Born on February 27, 1807, in Portland, Maine, Henry Wadsworth Longfellow became a Harvard scholar versed in several European languages. He was heavily influenced by Romanticism and made a name as a poet and novelist with works like Hyperion, Evangeline, Poems on Slavery and The Song of Hiawatha. He was also known for his translation of Dante’s The Divine Comedy. Longfellow died on March 24, 1882, in Cambridge, Massachusetts.

Early Years

Henry Wadsworth Longfellow was born February 27, 1807, in Portland, Maine, to an established New England family. His father, a prominent lawyer, expected his son would follow in his profession. Young Henry attended Portland Academy, a private school and then Bowdoin College, in Maine. Among his fellow students was the writer, Nathaniel Hawthorne. Longfellow was an excellent student, showing proficiency in foreign languages. Upon graduation, in 1825, he was offered a position to teach modern languages at Bowdoin, but on the condition that he first travel to Europe, at his own expense, to research the languages. There he developed a lifelong love of the Old World civilizations.
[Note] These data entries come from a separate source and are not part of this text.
(** * Sigourney audio nodes: a shallow embedding of [audio/proc.go]

    The nodes of [proc.go] (oscillators, combinators, envelope, clipper,
    sample-and-hold, fan-out) are embedded as Rocq functions, and the
    properties the specification states about them are proved or refuted.

    Conventions of the embedding.
    - A Go slice [[]Sample] is a [list] of samples.  A [Process] method
      mutates the slice it is given; here it returns the new contents.
    - A run-time panic (index out of range) is the result [None].
    - Each node first pulls its upstream inputs; the node functions below
      take the buffers those pulls produced as arguments.
    - The sample arithmetic is an interface ([SampleOps]); its instance
      [F64], IEEE-754 binary64, is what the program computes with.
      What holds in any arithmetic is proved over the interface; what
      depends on the values is proved of [F64], with the real number a
      binary64 number stands for where bounds are needed. *)

From Stdlib Require Import ZArith List Bool Lia Arith.
From Stdlib Require Import Reals Lra.
From Stdlib Require Import Floats.
Import ListNotations.

Set Implicit Arguments.

(* ================================================================== *)
(** * Sample arithmetic *)

(** The operations [proc.go] applies to [Sample] and [float64] values.
    [cst z] is the Go constant [z] converted to the sample type. *)
Class SampleOps (F : Type) : Type := {
  cst : Z -> F;
  f_add : F -> F -> F;
  f_sub : F -> F -> F;
  f_mul : F -> F -> F;
  f_div : F -> F -> F;
  f_gt : F -> F -> bool;
  f_lt : F -> F -> bool;
  f_ne : F -> F -> bool
}.

Declare Scope sample_scope.
Delimit Scope sample_scope with smp.
Notation "x + y" := (f_add x y) : sample_scope.
Notation "x - y" := (f_sub x y) : sample_scope.
Notation "x * y" := (f_mul x y) : sample_scope.
Notation "x / y" := (f_div x y) : sample_scope.
Notation "x >? y" := (f_gt x y) : sample_scope.
Notation "x <? y" := (f_lt x y) : sample_scope.
Notation "x !=? y" := (f_ne x y) (at level 70, no associativity) : sample_scope.

(** Modelled from the spec: the declaration of [Sample] is outside
    [proc.go]; the spec calls it "a single floating-point amplitude
    value", and [proc.go] converts it to and from [float64].  It is
    taken to be [float64]: binary64 arithmetic, round to nearest
    even. *)
#[export] Instance F64 : SampleOps float := {|
  cst z := SF2Prim (binary_normalize prec emax z 0 false);
  f_add := PrimFloat.add;
  f_sub := PrimFloat.sub;
  f_mul := PrimFloat.mul;
  f_div := PrimFloat.div;
  f_gt x y := PrimFloat.ltb y x;
  f_lt x y := PrimFloat.ltb x y;
  f_ne x y := negb (PrimFloat.eqb x y)
|}.

(* ================================================================== *)
(** * Buffers *)

Section Buffers.
Context {A : Type}.

(** [copy(dst, src)]: the first [min (len dst) (len src)] elements of
    [dst] are overwritten. *)
Definition copy (dst src : list A) : list A :=
  firstn (length dst) src ++ skipn (length src) dst.

(** [for i := range s { s[i] = f(s[i], m[i]) }]; reading [m[i]] past
    the end of [m] panics. *)
Fixpoint zip_range (f : A -> A -> A) (s m : list A) : option (list A) :=
  match s with
  | [] => Some []
  | si :: s' =>
      match m with
      | [] => None
      | mi :: m' =>
          match zip_range f s' m' with
          | Some r => Some (f si mi :: r)
          | None => None
          end
      end
  end.
End Buffers.

(* ================================================================== *)
(** * The nodes *)

Section Nodes.
Context {F : Type} {ops : SampleOps F}.
Local Open Scope sample_scope.

(** Constants and collaborators that [proc.go] uses and does not
    define: the sample rate, [fast.Exp2], [fast.Sin], [math.Pi], the
    trigger's edge detector (with whatever state it keeps) and the
    random generator behind [rand.Float64].  The sample rate is a
    value of the sample type; [waveHz/2] is computed in it (for an even
    integer rate this is Go's constant [waveHz/2]). *)
Variable waveHz : F.
Variable Exp2 : F -> F.
Variable Sin : F -> F.
Variable Pi : F.
Variable TrigSt : Type.
Variable isTrigger : TrigSt -> F -> bool * TrigSt.
Variable Rng : Type.
Variable Float64 : Rng -> F * Rng.

Definition sampleToHz (s : F) : F := cst 440 * Exp2 (s * cst 10).

(** ** Oscillators *)

(** The loop variables [p] and [hz] of both oscillators. *)
Record osc : Type := Osc { osc_p : F; osc_hz : F }.

(** [if s[i] != lastS { hz = sampleToHz(s[i]) }] *)
Definition pickHz (lastS si hz : F) : F :=
  if si !=? lastS then sampleToHz si else hz.

(** One iteration of the loop of [Square.Process]; [fire] is the
    result of [o.syn.isTrigger(t[i])]. *)
Definition square_step (lastS : F) (fire : bool) (si : F) (st : osc)
  : osc * F :=
  let p := if fire then cst 0 else osc_p st in
  let hz := pickHz lastS si (osc_hz st) in
  let p := p + hz in
  let p := if p >? waveHz then p - waveHz else p in
  (Osc p hz, if p >? waveHz / cst 2 then cst (-1) else cst 1).

(** One iteration of the loop of [Sin.Process]. *)
Definition sin_step (lastS : F) (fire : bool) (si : F) (st : osc)
  : osc * F :=
  let p := if fire then cst 0 else osc_p st in
  let hz := pickHz lastS si (osc_hz st) in
  let out := Sin (p * cst 2 * Pi) in
  let p := p + hz / waveHz in
  let p := if p >? cst 100 then p - cst 100 else p in
  (Osc p hz, out).

(** [for i := range s { ... }] of an oscillator with body [step]. *)
Fixpoint osc_loop (step : F -> bool -> F -> osc -> osc * F)
    (lastS : F) (ts : TrigSt) (st : osc) (s t : list F)
  : option (list F * osc * TrigSt) :=
  match s with
  | [] => Some ([], st, ts)
  | si :: s' =>
      match t with
      | [] => None
      | ti :: t' =>
          let (fire, ts1) := isTrigger ts ti in
          let (st1, o) := step lastS fire si st in
          match osc_loop step lastS ts1 st1 s' t' with
          | Some (out, st2, ts2) => Some (o :: out, st2, ts2)
          | None => None
          end
      end
  end.

(** A whole [Process] call of an oscillator: [pos] is [o.pos], [s]
    the buffer after [o.pitch.Process(s)], [t] the buffer
    [o.syn.Process()] returned.  [s[0]] is read before the loop. *)
Definition osc_Process (step : F -> bool -> F -> osc -> osc * F)
    (pos : F) (ts : TrigSt) (s t : list F)
  : option (list F * F * TrigSt) :=
  match s with
  | [] => None
  | s0 :: _ =>
      match osc_loop step s0 ts (Osc pos (sampleToHz s0)) s t with
      | Some (out, st, ts') => Some (out, osc_p st, ts')
      | None => None
      end
  end.

Definition Square_Process := osc_Process square_step.
Definition Sin_Process := osc_Process sin_step.

(** ** Combinators *)

(** [s] is the buffer after [a.a.Process(s)], [m] what
    [a.b.Process()] returned. *)
Definition Mul_Process (s m : list F) : option (list F) :=
  zip_range f_mul s m.

Definition Sum_Process (buf b : list F) : option (list F) :=
  zip_range f_add buf b.

(** ** Envelope *)

(** The level [v] and the flag [e.up]. *)
Record env : Type := Env { env_v : F; env_up : bool }.

(** [if !e.up { ... }]: entering attack, or decaying.  [d] is
    [dec[i]], absent when [i] is out of range; it is read only in the
    decay branch. *)
Definition env_select (fire : bool) (g : F) (d : option F) (e : env)
  : option env :=
  if negb (env_up e) then
    if fire || (env_v e <? g) then Some (Env (env_v e) true)
    else if env_v e >? g then
      match d with
      | None => None
      | Some d =>
          Some (if d >? cst 0
                then Env (env_v e - cst 1 / (d * waveHz * cst 10)) (env_up e)
                else e)
      end
    else Some e
  else Some e.

(** [if e.up { if a := att[i]; a > 0 { v += ... } }] *)
Definition env_attack (a : option F) (e : env) : option env :=
  if env_up e then
    match a with
    | None => None
    | Some a =>
        Some (if a >? cst 0
              then Env (env_v e + cst 1 / (a * waveHz * cst 10)) (env_up e)
              else e)
    end
  else Some e.

(** [if v > 1 { v = 1; e.up = false } else if v < 0 { v = 0 }] *)
Definition env_clamp (e : env) : env :=
  if env_v e >? cst 1 then Env (cst 1) false
  else if env_v e <? cst 0 then Env (cst 0) (env_up e)
  else e.

(** The level before the clamp: what the level "would be". *)
Definition env_raw (fire : bool) (g : F) (a d : option F) (e : env)
  : option env :=
  match env_select fire g d e with
  | Some e1 => env_attack a e1
  | None => None
  end.

(** One iteration of the loop of [Env.Process]; the sample written to
    [s[i]] is the level of the resulting state. *)
Definition env_step (fire : bool) (g : F) (a d : option F) (e : env)
  : option env :=
  match env_raw fire g a d e with
  | Some e2 => Some (env_clamp e2)
  | None => None
  end.

(** [Env.Process]: [s] is the gate buffer, [att], [dec] and [t] the
    buffers of the three secondary inputs. *)
Fixpoint Env_Process (ts : TrigSt) (e : env) (s att dec t : list F)
  : option (list F * env * TrigSt) :=
  match s with
  | [] => Some ([], e, ts)
  | g :: s' =>
      match t with
      | [] => None
      | ti :: t' =>
          let (fire, ts1) := isTrigger ts ti in
          match env_step fire g (hd_error att) (hd_error dec) e with
          | None => None
          | Some e1 =>
              match Env_Process ts1 e1 s' (tl att) (tl dec) t' with
              | Some (out, e2, ts2) => Some (env_v e1 :: out, e2, ts2)
              | None => None
              end
          end
      end
  end.

(** ** Clip and Value *)

Definition clip_sample (v : F) : F :=
  if v >? cst 1 then cst 1
  else if v <? cst (-1) then cst (-1)
  else v.

Definition Clip_Process (s : list F) : list F := map clip_sample s.

Definition Value_Process (v : F) (s : list F) : list F :=
  map (fun _ => v) s.

(** ** Rand *)

(** One iteration of the loop of [Rand.Process]: the new latched
    value (also the sample written) and the generator's state.  [mx]
    is [max[i]], read only on a trigger. *)
Definition rand_step (fire : bool) (si : F) (mx : option F) (v : F)
    (g : Rng) : option (F * Rng) :=
  if fire then
    match mx with
    | None => None
    | Some m => let (r, g') := Float64 g in Some (si + r * (m - si), g')
    end
  else Some (v, g).

Fixpoint Rand_loop (ts : TrigSt) (g : Rng) (v : F) (s mx t : list F)
  : option (list F * F * Rng * TrigSt) :=
  match s with
  | [] => Some ([], v, g, ts)
  | si :: s' =>
      match t with
      | [] => None
      | ti :: t' =>
          let (fire, ts1) := isTrigger ts ti in
          match rand_step fire si (hd_error mx) v g with
          | None => None
          | Some (v1, g1) =>
              match Rand_loop ts1 g1 v1 s' (tl mx) t' with
              | Some (out, v2, g2, ts2) => Some (v1 :: out, v2, g2, ts2)
              | None => None
              end
          end
      end
  end.

Definition Rand_Process := Rand_loop.
End Nodes.

(* ================================================================== *)
(** * The fan-out mechanism: [Dup] and [Output] *)

Module Fanout.
Section Fanout.
(** Samples are opaque here; [zero] is Go's zero value, with which
    [make] fills a new slice, and [nSamples] the block size, a
    constant [proc.go] uses and does not define. *)
Variable Sample : Type.
Variable zero : Sample.
Variable nSamples : nat.

(** The upstream nodes.  [Proc] names a [Processor] object, [Heap] is
    the state of all of them, and [run p h b] is [p.Process(b)] in
    heap [h]: the new heap and the values it writes.  A callee cannot
    resize the slice it is given, so what the slice holds afterwards
    is [copy b] of those values. *)
Variable Proc : Type.
Variable Heap : Type.
Variable run : Proc -> Heap -> list Sample -> Heap * list Sample.

Definition pull (p : Proc) (h : Heap) (b : list Sample)
  : Heap * list Sample :=
  let (h', r) := run p h b in (h', copy b r).

(** An [*Output] is known by its address. *)
Definition Output := nat.

Record Dup : Type := mkDup {
  src : Proc;
  outs : list Output;
  buf : option (list Sample);   (* [None] is the nil slice *)
  done : bool
  }.

(** The [Dup], the upstream heap, the next free address, and a log of
    the calls made to an upstream [Process] (most recent first). *)
Record World : Type := mkWorld {
  dup : Dup;
  heap : Heap;
  next : Output;
  log : list Proc
  }.

Definition NewDup (s : Proc) : Dup := mkDup s [] None false.

Definition Tick (d : Dup) : Dup :=
  mkDup (src d) (outs d) (buf d) false.

Definition SetSource (p : Proc) (d : Dup) : Dup :=
  mkDup p (outs d) (buf d) (done d).

(** [Dup.Output]: the new handle is appended; the scratch buffer is
    allocated when a second handle appears. *)
Definition Dup_Output (o : Output) (d : Dup) : Dup :=
  let outs' := outs d ++ [o] in
  mkDup (src d) outs'
    (if (1 <? length outs')%nat
     then match buf d with
          | None => Some (repeat zero nSamples)
          | Some b => Some b
          end
     else buf d)
    (done d).

Definition scratch (d : Dup) : list Sample :=
  match buf d with Some b => b | None => [] end.

(** [Output.Process(p)]: the world afterwards and the contents of
    [p] afterwards.  The method does not look at the handle, only at
    its [Dup]. *)
Definition Output_Process (p : list Sample) (w : World)
  : World * list Sample :=
  let d := dup w in
  if (length (outs d) =? 1)%nat then
    if negb (done d) then
      let (h', p') := pull (src d) (heap w) p in
      (mkWorld (mkDup (src d) (outs d) (buf d) true) h' (next w)
         (src d :: log w), p')
    else (w, p)
  else
    if negb (done d) then
      let (h', b') := pull (src d) (heap w) (scratch d) in
      let d' := mkDup (src d) (outs d)
                  (match buf d with Some _ => Some b' | None => None end)
                  true in
      (mkWorld d' h' (next w) (src d :: log w), copy p b')
    else (w, copy p (scratch d)).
Upon returning from Europe, Longfellow married Mary Storer Potter, also from a distinguished family. Because the study of foreign languages was so new in America, Longfellow had to write his own textbooks. In addition to teaching, he published his first book Outre-Mer: A Pilgrimage beyond the Sea, a collection of travel essays on his European experience. His work earned him a professorship at Harvard University in Cambridge, Massachusetts.

From Tragedy to Happiness

Before he began at Harvard, Longfellow and his wife traveled to northern Europe. While in Germany, Mary died followng a miscarriage, in 1836. Devastated, Longfellow returned to the United States seeking solace. He turned to his writing, channeling his personal experiences into his work. He soon published the romance novel Hyperion, where he unabashedly told of his unrequited love for Frances Appleton, whom he had met in Europe soon after his first wife died. After seven years, they married in 1843, and would go on to have six children.

Prolific Writer

Over the next 15 years, Longfellow would produce some of his best work such as Voices of the Night, a collection of poems including Hymn to the Night and A Psalm of Life, which gained him immediate popularity. Other publications followed such as Ballads and Other Poems, containing “The Wreck of the Hesperus” and the “Village Blacksmith.” During this time, Longfellow also taught full time at Harvard and directed the Modern Languages Department. Due to budget cuts, he covered many of the teaching positions himself.

Longfellow’s popularity seemed to grow, as did his collection of works. He wrote about a multitude of subjects: slavery in Poems on Slavery, literature of Europe in an anthology The Poets and Poetry of Europe, and American Indians in The Song of Hiawatha. One of the early practitioners of self-marketing, Longfellow expanded his audience becoming one of the best-selling authors in the world.

Later Years

In the last 20 years of his life, Longfellow continued to enjoy fame with honors bestowed on him in Europe and America. Among the admirers of his work were Queen Victoria, Alfred, Lord Tennyson, Prime Minister William Gladstone, Walt Whitman and Oscar Wilde. 

Longfellow also experienced more sorrow in his personal life. In 1861, a house fire killed his wife, Fanny, and that same year, the country was plunged into the Civil War. His young son, Charley, ran off to fight without his approval. After wife’s death, he immersed himself in the translation of Dante’s The Divine Comedy, a monumental effort, published in 1867.

In March, 1882, Longfellow had developed severe stomach pains caused by acute peritonitis. With the aid of opium and his friends and family who were with him, he endured the pain for several days before succumbing on March 24, 1882. At the time of his death, he was one of the most successful writers in America, with an estate worth an estimated $356,000.